Why It Matters in E-commerce

  • Zero-typing discovery: Great for mobile and vague needs (“I want this vibe”).
  • Long-tail rescue: Finds alternates when keywords don’t align.
  • Substitution & upsell: Suggest in-stock or higher-margin equivalents.

Best Practices

  • Hybrid similarity: Blend attribute, lexical, and vector signals.
  • Freshness: Refresh embeddings on content changes; demote OOS variants.
  • Controls: Size/fit/compatibility filters first; add price/brand caps to avoid wild jumps.
  • UX: “More like this” button on PDPs; chips to tweak brand/price/size.
  • Metrics: CTR@k, conversion, attachment rate, and “OOS → substitute” saves.

Challenges

  • Stale embeddings, look-alike but wrong fit, image background noise, and cold-start items.

Examples

  • Upload boot photo → returns waterproof trail boots with similar silhouette and GORE-TEX tag.
  • PDP for GPU → QBE shows compatible power supplies and cables.

Summary

QBE turns a product or image into a powerful search.
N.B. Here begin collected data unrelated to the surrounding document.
(* ===== verification/Capture.v ===== *)
(** * capture: body cap, identification chains, queue, counters, the handler

    A request body is the bytes the connection delivers and whether reading
    then fails. The ids and the clock a handler draws are its arguments. *)
From S2P Require Import Prelude GoLib Record.

Open Scope string_scope.
Open Scope go_scope.

(** ** bodycap.go *)

Record Body := mkBody { bd_data : string; bd_fails : bool }.

(** [io.ReadAll]. *)
Definition ReadAll (r : Body) : result unit string :=
  if bd_fails r then Err tt else Ok (bd_data r).

(** [io.ReadAll(io.LimitReader(r, n))]: a reader that is cut never reaches the
    failure behind the cut. *)
Definition ReadAllLimited (r : Body) (n : Z) : result unit string :=
  if (n <=? Z.of_nat (String.length (bd_data r)))%Z then Ok (str_take (Z.to_nat n) (bd_data r))
  else ReadAll r.

Definition CapBody (r : Body) (capBytes : Z) : result unit (string * Z * bool) :=
  if (capBytes <=? 0)%Z then
    try body <- ReadAll r;
    Ok (body, Z.of_nat (String.length body), false)
  else
    try body <- ReadAllLimited r (wrap_i64 (capBytes + 1));
    if (Z.of_nat (String.length body) <=? capBytes)%Z
    then Ok (body, Z.of_nat (String.length body), false)
    else Ok (str_take (Z.to_nat capBytes) body, wrap_i64 (capBytes + 1), true).

(** ** correlation.go *)

Definition TraceparentHeader : string := "traceparent".
Definition RequestIDHeader : string := "X-Request-ID".
Definition allZeroTraceID : string := "00000000000000000000000000000000".
Definition CorrelationSourceTraceparent : string := "traceparent".
Definition CorrelationSourceRequestID : string := "request_id".
Definition CorrelationSourceSynthesized : string := "synthesized".
Definition CorrelationSourceExplicit : string := "explicit".

Definition is_hex (c : ascii) : bool := in_range 48 57 c || in_range 97 102 c.

Section Identify.
Context `{Unicode}.

(** The rune loop rejects every non-ASCII rune, so bytes suffice. *)
Definition parseTraceparent (s : string) : option string :=
  match Split s "-" with
  | version :: traceID :: _ :: _ :: _ =>
      if negb (String.eqb version "00") then None else
      let traceID := ToLower traceID in
      if negb (String.length traceID =? 32)%nat then None else
      if negb (str_forall is_hex traceID) then None else
      if String.eqb traceID allZeroTraceID then None else Some traceID
  | _ => None
  end.

(** [fresh] is what [uuid.NewString] would return. *)
Definition IdentifyCorrelation (headers : header) (fresh : string) : string * string :=
  let tp := TrimSpace (Header_Get headers TraceparentHeader) in
  let fallback :=
    let rid := TrimSpace (Header_Get headers RequestIDHeader) in
    if negb (String.eqb rid "") then (rid, CorrelationSourceRequestID)
    else (fresh, CorrelationSourceSynthesized) in
  if negb (String.eqb tp "") then
    match parseTraceparent tp with
    | Some traceID => (traceID, CorrelationSourceTraceparent)
    | None => fallback
    end
  else fallback.

(** ** service.go *)

Definition DefaultServiceHeader : string := "X-Httpcatch-Service".
Definition HostHeader : string := "Host".
Definition UnknownService : string := "unknown".
Definition ServiceSourceHeader : string := "header".
Definition ServiceSourceHost : string := "host".
Definition ServiceSourceUnknown : string := "unknown".
Definition maxServiceLabelBytes : nat := 256.

(** Control runes are single bytes below 128. *)
Definition is_control (c : ascii) : bool := (code c <? 32)%N || (code c =? 127)%N.

Definition SanitiseServiceLabel (s : string) : string :=
  let s := TrimSpace s in
  if (String.eqb s "" || (maxServiceLabelBytes <? String.length s)%nat)%bool then ""
  else if str_exists is_control s then ""
  else ToLower s.

Definition IdentifyService (headers : header) (configuredHeader : string) : string * string :=
  let name := if String.eqb configuredHeader "" then DefaultServiceHeader else configuredHeader in
  let raw := Header_Get headers name in
  let v := if String.eqb raw "" then "" else SanitiseServiceLabel raw in
  if negb (String.eqb v "") then (v, ServiceSourceHeader) else
  let host := Header_Get headers HostHeader in
  let host := match SplitHostPort host with Ok (h, _) => h | Err _ => host end in
  let v := SanitiseServiceLabel host in
  if negb (String.eqb v "") then (v, ServiceSourceHost)
  else (UnknownService, ServiceSourceUnknown).

End Identify.

(** ** queue.go *)

Record Queue := mkQueue { qu_buf : list CRecord; qu_cap : nat; qu_dropped : Z; qu_closed : bool }.

Definition NewQueue (capacity : Z) : Queue :=
  mkQueue [] (Z.to_nat (if (capacity <? 1)%Z then 1 else capacity)) 0 false.

(** [None] is the panic of a send on a closed channel. *)
Definition Enqueue (q : Queue) (r : CRecord) : option (Queue * bool) :=
  if qu_closed q then None
  else if (length (qu_buf q) <? qu_cap q)%nat
  then Some (mkQueue (qu_buf q ++ [r])%list (qu_cap q) (qu_dropped q) false, true)
  else Some (mkQueue (qu_buf q) (qu_cap q) (u64_incr (qu_dropped q)) false, false).

(** A receive takes the oldest record; on an empty open queue it blocks. *)
Definition Dequeue (q : Queue) : option (CRecord * Queue) :=
  match qu_buf q with
  | [] => None
  | r :: rest => Some (r, mkQueue rest (qu_cap q) (qu_dropped q) (qu_closed q))
  end.

Definition CloseQueue (q : Queue) : Queue := mkQueue (qu_buf q) (qu_cap q) (qu_dropped q) true.

(** ** counters.go *)

Record Counters := mkCounters {
  cn_captured : Z;
  cn_withoutService : Z;
  cn_withoutCorrelation : Z;
  cn_bodyReadErrors : Z
}.

Definition NewCounters : Counters := mkCounters 0 0 0 0.
Definition incCaptured (c : Counters) : Counters :=
  mkCounters (u64_incr (cn_captured c)) (cn_withoutService c) (cn_withoutCorrelation c) (cn_bodyReadErrors c).
Definition incWithoutService (c : Counters) : Counters :=
  mkCounters (cn_captured c) (u64_incr (cn_withoutService c)) (cn_withoutCorrelation c) (cn_bodyReadErrors c).
Definition incWithoutCorrelation (c : Counters) : Counters :=
  mkCounters (cn_captured c) (cn_withoutService c) (u64_incr (cn_withoutCorrelation c)) (cn_bodyReadErrors c).
Definition incBodyReadError (c : Counters) : Counters :=
  mkCounters (cn_captured c) (cn_withoutService c) (cn_withoutCorrelation c) (u64_incr (cn_bodyReadErrors c)).

(** ** server.go *)

(** The parts of [*http.Request] the handler reads; [rq_Query] and
    [rq_Cookies] are what [r.URL.Query()] and [r.Cookies()] return. *)
Record Request := mkRequest {
  rq_Method : string;
  rq_Path : string;
  rq_Query : header;
  rq_Header : header;
  rq_Host : string;
  rq_RemoteAddr : string;
  rq_Cookies : list Cookie;
  rq_Body : Body
}.

(** What the environment supplies to one run of the handler. *)
Record Draw := mkDraw { dw_now : time; dw_id : string; dw_corr : string }.

Section Handler.
Context `{Unicode}.

Definition buildRecord (d : Draw) (r : Request) (body : string) (originalSize : Z) (truncated : bool)
    (serviceHeader : string) : CapturedRequest :=
  let sourceIP := match SplitHostPort (rq_RemoteAddr r) with Ok (h, _) => h | Err _ => rq_RemoteAddr r end in
  let headers := if String.eqb (rq_Host r) "" then rq_Header r else Header_Set (rq_Header r) HostHeader (rq_Host r) in
  let '(service, serviceSource) := IdentifyService headers serviceHeader in
  let '(correlationID, correlationSource) := IdentifyCorrelation headers (dw_corr d) in
  {| cr_ID := dw_id d;
     cr_Timestamp := dw_now d;
     cr_Method := rq_Method r;
     cr_Path := rq_Path r;
     cr_Query := Some (rq_Query r);
     cr_Headers := Some headers;
     cr_Cookies := rq_Cookies r;
     cr_Body := body;
     cr_BodyTruncated := truncated;
     cr_BodyOriginalSize := originalSize;
     cr_ContentType := Header_Get (rq_Header r) "Content-Type";
     cr_SourceIP := sourceIP;
     cr_Service := service;
     cr_ServiceSource := serviceSource;
     cr_CorrelationID := correlationID;
     cr_CorrelationSource := correlationSource |}.

Record HandlerOptions := mkHandlerOptions { ho_ServiceHeader : string; ho_BodyCap : Z }.

Definition StatusAccepted : Z := 202.

(** The counters move only when the queue took the record. *)
Definition count_captured (c : Counters) (rec : CapturedRequest) : Counters :=
  let c := incCaptured c in
  let c := if String.eqb (cr_ServiceSource rec) ServiceSourceUnknown then incWithoutService c else c in
  if String.eqb (cr_CorrelationSource rec) CorrelationSourceSynthesized then incWithoutCorrelation c else c.

Definition captureHandler (opts : HandlerOptions) (d : Draw) (r : Request) (q : Queue) (c : Counters)
  : option (Z * Queue * Counters) :=
  match CapBody (rq_Body r) (ho_BodyCap opts) with
  | Err _ => Some (StatusAccepted, q, incBodyReadError c)
  | Ok (body, originalSize, truncated) =>
      let rec := buildRecord d r body originalSize truncated (ho_ServiceHeader opts) in
      match Enqueue q (RRequest rec) with
      | None => None
      | Some (q', true) => Some (StatusAccepted, q', count_captured c rec)
      | Some (q', false) => Some (StatusAccepted, q', c)
      end
  end.

End Handler.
Use hybrid similarity with clear guardrails to surface close, in-stock alternatives users will actually buy.

FAQ

QBE vs “people also bought”?

QBE is content-based similarity; “also bought” is behavioral (collaborative).

Do I need vectors?

Vectors help a lot for images/text, but keep attributes + BM25 for control and speed.

Is QBE good for accessories?

Yes—pair with compatibility rules from your knowledge graph.